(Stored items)
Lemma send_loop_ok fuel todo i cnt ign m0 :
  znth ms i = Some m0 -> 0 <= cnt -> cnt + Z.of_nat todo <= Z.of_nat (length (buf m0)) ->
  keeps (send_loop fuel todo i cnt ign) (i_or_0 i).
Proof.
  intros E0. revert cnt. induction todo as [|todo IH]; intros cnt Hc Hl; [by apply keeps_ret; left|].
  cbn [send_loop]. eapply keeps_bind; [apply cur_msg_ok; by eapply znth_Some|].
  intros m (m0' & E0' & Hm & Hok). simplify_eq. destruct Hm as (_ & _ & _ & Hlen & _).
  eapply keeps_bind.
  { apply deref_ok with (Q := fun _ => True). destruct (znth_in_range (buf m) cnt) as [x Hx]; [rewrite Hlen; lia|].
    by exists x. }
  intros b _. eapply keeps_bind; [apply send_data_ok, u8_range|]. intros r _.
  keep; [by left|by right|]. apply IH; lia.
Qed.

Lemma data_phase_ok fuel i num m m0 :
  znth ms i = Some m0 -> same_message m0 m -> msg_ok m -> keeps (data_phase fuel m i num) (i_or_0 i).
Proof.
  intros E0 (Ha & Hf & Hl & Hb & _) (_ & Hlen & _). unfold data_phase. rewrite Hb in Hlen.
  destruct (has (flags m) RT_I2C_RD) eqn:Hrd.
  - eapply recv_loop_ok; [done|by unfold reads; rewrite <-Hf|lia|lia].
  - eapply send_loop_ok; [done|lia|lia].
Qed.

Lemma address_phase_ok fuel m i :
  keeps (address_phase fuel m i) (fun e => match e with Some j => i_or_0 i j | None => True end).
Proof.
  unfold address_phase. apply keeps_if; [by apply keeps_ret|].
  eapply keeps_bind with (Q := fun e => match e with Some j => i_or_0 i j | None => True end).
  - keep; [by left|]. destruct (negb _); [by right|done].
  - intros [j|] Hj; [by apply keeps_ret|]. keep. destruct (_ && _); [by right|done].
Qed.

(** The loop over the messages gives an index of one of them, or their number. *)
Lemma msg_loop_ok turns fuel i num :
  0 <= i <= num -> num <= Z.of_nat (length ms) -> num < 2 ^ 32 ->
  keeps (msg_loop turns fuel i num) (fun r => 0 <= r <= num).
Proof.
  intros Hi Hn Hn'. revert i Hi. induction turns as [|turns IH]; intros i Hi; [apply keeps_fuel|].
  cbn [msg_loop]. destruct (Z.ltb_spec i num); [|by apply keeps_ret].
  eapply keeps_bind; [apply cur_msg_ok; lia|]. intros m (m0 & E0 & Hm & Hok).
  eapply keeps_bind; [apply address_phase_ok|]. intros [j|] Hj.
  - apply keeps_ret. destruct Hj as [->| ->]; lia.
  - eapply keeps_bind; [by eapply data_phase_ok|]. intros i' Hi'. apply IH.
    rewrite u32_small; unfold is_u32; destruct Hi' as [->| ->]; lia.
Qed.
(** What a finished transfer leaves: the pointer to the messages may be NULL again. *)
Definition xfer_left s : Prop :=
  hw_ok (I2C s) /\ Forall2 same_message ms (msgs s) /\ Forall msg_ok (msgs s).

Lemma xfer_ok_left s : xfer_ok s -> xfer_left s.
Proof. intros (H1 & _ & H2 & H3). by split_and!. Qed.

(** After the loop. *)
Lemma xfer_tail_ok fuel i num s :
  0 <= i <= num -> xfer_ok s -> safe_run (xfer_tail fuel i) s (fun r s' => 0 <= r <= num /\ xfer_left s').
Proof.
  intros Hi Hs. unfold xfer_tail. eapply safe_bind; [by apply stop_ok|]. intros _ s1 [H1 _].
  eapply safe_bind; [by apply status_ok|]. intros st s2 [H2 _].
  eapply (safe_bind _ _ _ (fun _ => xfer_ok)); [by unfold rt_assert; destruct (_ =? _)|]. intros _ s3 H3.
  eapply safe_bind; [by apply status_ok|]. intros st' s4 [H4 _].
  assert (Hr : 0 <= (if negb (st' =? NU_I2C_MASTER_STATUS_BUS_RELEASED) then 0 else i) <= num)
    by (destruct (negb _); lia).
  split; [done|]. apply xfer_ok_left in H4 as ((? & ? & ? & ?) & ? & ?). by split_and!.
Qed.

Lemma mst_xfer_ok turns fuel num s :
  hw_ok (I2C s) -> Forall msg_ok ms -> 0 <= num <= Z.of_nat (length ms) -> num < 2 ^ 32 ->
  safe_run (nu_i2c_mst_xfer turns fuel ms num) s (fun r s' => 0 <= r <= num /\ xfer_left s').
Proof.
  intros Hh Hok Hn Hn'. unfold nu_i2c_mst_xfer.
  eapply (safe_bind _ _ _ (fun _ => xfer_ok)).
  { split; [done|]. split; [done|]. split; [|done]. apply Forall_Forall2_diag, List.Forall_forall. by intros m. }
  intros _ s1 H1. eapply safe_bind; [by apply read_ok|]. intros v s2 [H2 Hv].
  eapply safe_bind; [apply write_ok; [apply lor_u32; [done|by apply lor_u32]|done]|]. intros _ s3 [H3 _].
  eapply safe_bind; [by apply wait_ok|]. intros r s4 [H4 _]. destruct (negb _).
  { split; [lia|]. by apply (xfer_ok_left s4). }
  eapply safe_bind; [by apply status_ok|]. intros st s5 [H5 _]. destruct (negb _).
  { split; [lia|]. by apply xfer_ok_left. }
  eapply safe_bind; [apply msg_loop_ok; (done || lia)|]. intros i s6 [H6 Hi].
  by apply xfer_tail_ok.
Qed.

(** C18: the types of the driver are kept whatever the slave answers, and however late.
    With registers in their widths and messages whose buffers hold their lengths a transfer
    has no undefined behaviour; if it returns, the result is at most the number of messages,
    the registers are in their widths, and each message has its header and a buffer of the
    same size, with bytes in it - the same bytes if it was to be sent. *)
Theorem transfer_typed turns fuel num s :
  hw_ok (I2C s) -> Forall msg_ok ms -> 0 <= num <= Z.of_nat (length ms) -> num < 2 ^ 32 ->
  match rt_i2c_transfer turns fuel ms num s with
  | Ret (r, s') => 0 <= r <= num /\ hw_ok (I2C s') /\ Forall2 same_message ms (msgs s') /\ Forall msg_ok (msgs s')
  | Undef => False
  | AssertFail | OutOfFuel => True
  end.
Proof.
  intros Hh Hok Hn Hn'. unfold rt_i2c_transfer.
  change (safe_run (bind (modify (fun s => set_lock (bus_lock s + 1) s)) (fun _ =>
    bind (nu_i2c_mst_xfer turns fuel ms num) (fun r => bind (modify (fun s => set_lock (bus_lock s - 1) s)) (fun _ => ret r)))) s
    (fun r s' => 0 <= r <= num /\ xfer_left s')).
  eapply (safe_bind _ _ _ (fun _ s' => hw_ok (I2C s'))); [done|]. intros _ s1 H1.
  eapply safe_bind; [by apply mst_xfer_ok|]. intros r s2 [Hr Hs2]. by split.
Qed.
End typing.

■ Problem details: Make an exact copy of all the data.

■ Task result:
Lemma send_loop_ok fuel todo i cnt ign m0 :
  znth ms i = Some m0 -> 0 <= cnt -> cnt + Z.of_nat todo <= Z.of_nat (length (buf m0)) ->
  keeps (send_loop fuel todo i cnt ign) (i_or_0 i).
Proof.
  intros E0. revert cnt. induction todo as [|todo IH]; intros cnt Hc Hl; [by apply keeps_ret; left|].
  cbn [send_loop]. eapply keeps_bind; [apply cur_msg_ok; by eapply znth_Some|].
  intros m (m0' & E0' & Hm & Hok). simplify_eq. destruct Hm as (_ & _ & _ & Hlen & _).
  eapply keeps_bind.
  { apply deref_ok with (Q := fun _ => True). destruct (znth_in_range (buf m) cnt) as [x Hx]; [rewrite Hlen; lia|].
    by exists x. }
  intros b _. eapply keeps_bind; [apply send_data_ok, u8_range|]. intros r _.
  keep; [by left|by right|]. apply IH; lia.
Qed.

Lemma data_phase_ok fuel i num m m0 :
  znth ms i = Some m0 -> same_message m0 m -> msg_ok m -> keeps (data_phase fuel m i num) (i_or_0 i).
Proof.
  intros E0 (Ha & Hf & Hl & Hb & _) (_ & Hlen & _). unfold data_phase. rewrite Hb in Hlen.
  destruct (has (flags m) RT_I2C_RD) eqn:Hrd.
  - eapply recv_loop_ok; [done|by unfold reads; rewrite <-Hf|lia|lia].
  - eapply send_loop_ok; [done|lia|lia].
Qed.

Lemma address_phase_ok fuel m i :
  keeps (address_phase fuel m i) (fun e => match e with Some j => i_or_0 i j | None => True end).
Proof.
  unfold address_phase. apply keeps_if; [by apply keeps_ret|].
  eapply keeps_bind with (Q := fun e => match e with Some j => i_or_0 i j | None => True end).
  - keep; [by left|]. destruct (negb _); [by right|done].
  - intros [j|] Hj; [by apply keeps_ret|]. keep. destruct (_ && _); [by right|done].
Qed.

(** The loop over the messages gives an index of one of them, or their number. *)
Lemma msg_loop_ok turns fuel i num :
  0 <= i <= num -> num <= Z.of_nat (length ms) -> num < 2 ^ 32 ->
  keeps (msg_loop turns fuel i num) (fun r => 0 <= r <= num).
Proof.
  intros Hi Hn Hn'. revert i Hi. induction turns as [|turns IH]; intros i Hi; [apply keeps_fuel|].
  cbn [msg_loop]. destruct (Z.ltb_spec i num); [|by apply keeps_ret].
  eapply keeps_bind; [apply cur_msg_ok; lia|]. intros m (m0 & E0 & Hm & Hok).
  eapply keeps_bind; [apply address_phase_ok|]. intros [j|] Hj.
  - apply keeps_ret. destruct Hj as [->| ->]; lia.
  - eapply keeps_bind; [by eapply data_phase_ok|]. intros i' Hi'. apply IH.
    rewrite u32_small; unfold is_u32; destruct Hi' as [->| ->]; lia.
Qed.
(** What a finished transfer leaves: the pointer to the messages may be NULL again. *)
Definition xfer_left s : Prop :=
  hw_ok (I2C s) /\ Forall2 same_message ms (msgs s) /\ Forall msg_ok (msgs s).

Lemma xfer_ok_left s : xfer_ok s -> xfer_left s.
Proof. intros (H1 & _ & H2 & H3). by split_and!. Qed.

(** After the loop. *)
Lemma xfer_tail_ok fuel i num s :
  0 <= i <= num -> xfer_ok s -> safe_run (xfer_tail fuel i) s (fun r s' => 0 <= r <= num /\ xfer_left s').
Proof.
  intros Hi Hs. unfold xfer_tail. eapply safe_bind; [by apply stop_ok|]. intros _ s1 [H1 _].
  eapply safe_bind; [by apply status_ok|]. intros st s2 [H2 _].
  eapply (safe_bind _ _ _ (fun _ => xfer_ok)); [by unfold rt_assert; destruct (_ =? _)|]. intros _ s3 H3.
  eapply safe_bind; [by apply status_ok|]. intros st' s4 [H4 _].
  assert (Hr : 0 <= (if negb (st' =? NU_I2C_MASTER_STATUS_BUS_RELEASED) then 0 else i) <= num)
    by (destruct (negb _); lia).
  split; [done|]. apply xfer_ok_left in H4 as ((? & ? & ? & ?) & ? & ?). by split_and!.
Qed.

Lemma mst_xfer_ok turns fuel num s :
  hw_ok (I2C s) -> Forall msg_ok ms -> 0 <= num <= Z.of_nat (length ms) -> num < 2 ^ 32 ->
  safe_run (nu_i2c_mst_xfer turns fuel ms num) s (fun r s' => 0 <= r <= num /\ xfer_left s').
Proof.
  intros Hh Hok Hn Hn'. unfold nu_i2c_mst_xfer.
  eapply (safe_bind _ _ _ (fun _ => xfer_ok)).
  { split; [done|]. split; [done|]. split; [|done]. apply Forall_Forall2_diag, List.Forall_forall. by intros m. }
  intros _ s1 H1. eapply safe_bind; [by apply read_ok|]. intros v s2 [H2 Hv].
  eapply safe_bind; [apply write_ok; [apply lor_u32; [done|by apply lor_u32]|done]|]. intros _ s3 [H3 _].
  eapply safe_bind; [by apply wait_ok|]. intros r s4 [H4 _]. destruct (negb _).
  { split; [lia|]. by apply (xfer_ok_left s4). }
  eapply safe_bind; [by apply status_ok|]. intros st s5 [H5 _]. destruct (negb _).
  { split; [lia|]. by apply xfer_ok_left. }
  eapply safe_bind; [apply msg_loop_ok; (done || lia)|]. intros i s6 [H6 Hi].
  by apply xfer_tail_ok.
Qed.

(** C18: the types of the driver are kept whatever the slave answers, and however late.
    With registers in their widths and messages whose buffers hold their lengths a transfer
    has no undefined behaviour; if it returns, the result is at most the number of messages,
    the registers are in their widths, and each message has its header and a buffer of the
    same size, with bytes in it - the same bytes if it was to be sent. *)
Theorem transfer_typed turns fuel num s :
  hw_ok (I2C s) -> Forall msg_ok ms -> 0 <= num <= Z.of_nat (length ms) -> num < 2 ^ 32 ->
  match rt_i2c_transfer turns fuel ms num s with
  | Ret (r, s') => 0 <= r <= num /\ hw_ok (I2C s') /\ Forall2 same_message ms (msgs s') /\ Forall msg_ok (msgs s')
  | Undef => False
  | AssertFail | OutOfFuel => True
  end.
Proof.
  intros Hh Hok Hn Hn'. unfold rt_i2c_transfer.
  change (safe_run (bind (modify (fun s => set_lock (bus_lock s + 1) s)) (fun _ =>
    bind (nu_i2c_mst_xfer turns fuel ms num) (fun r => bind (modify (fun s => set_lock (bus_lock s - 1) s)) (fun _ => ret r)))) s
    (fun r s' => 0 <= r <= num /\ xfer_left s')).
  eapply (safe_bind _ _ _ (fun _ s' => hw_ok (I2C s'))); [done|]. intros _ s1 H1.
  eapply safe_bind; [by apply mst_xfer_ok|]. intros r s2 [Hr Hs2]. by split.
Qed.
End typing.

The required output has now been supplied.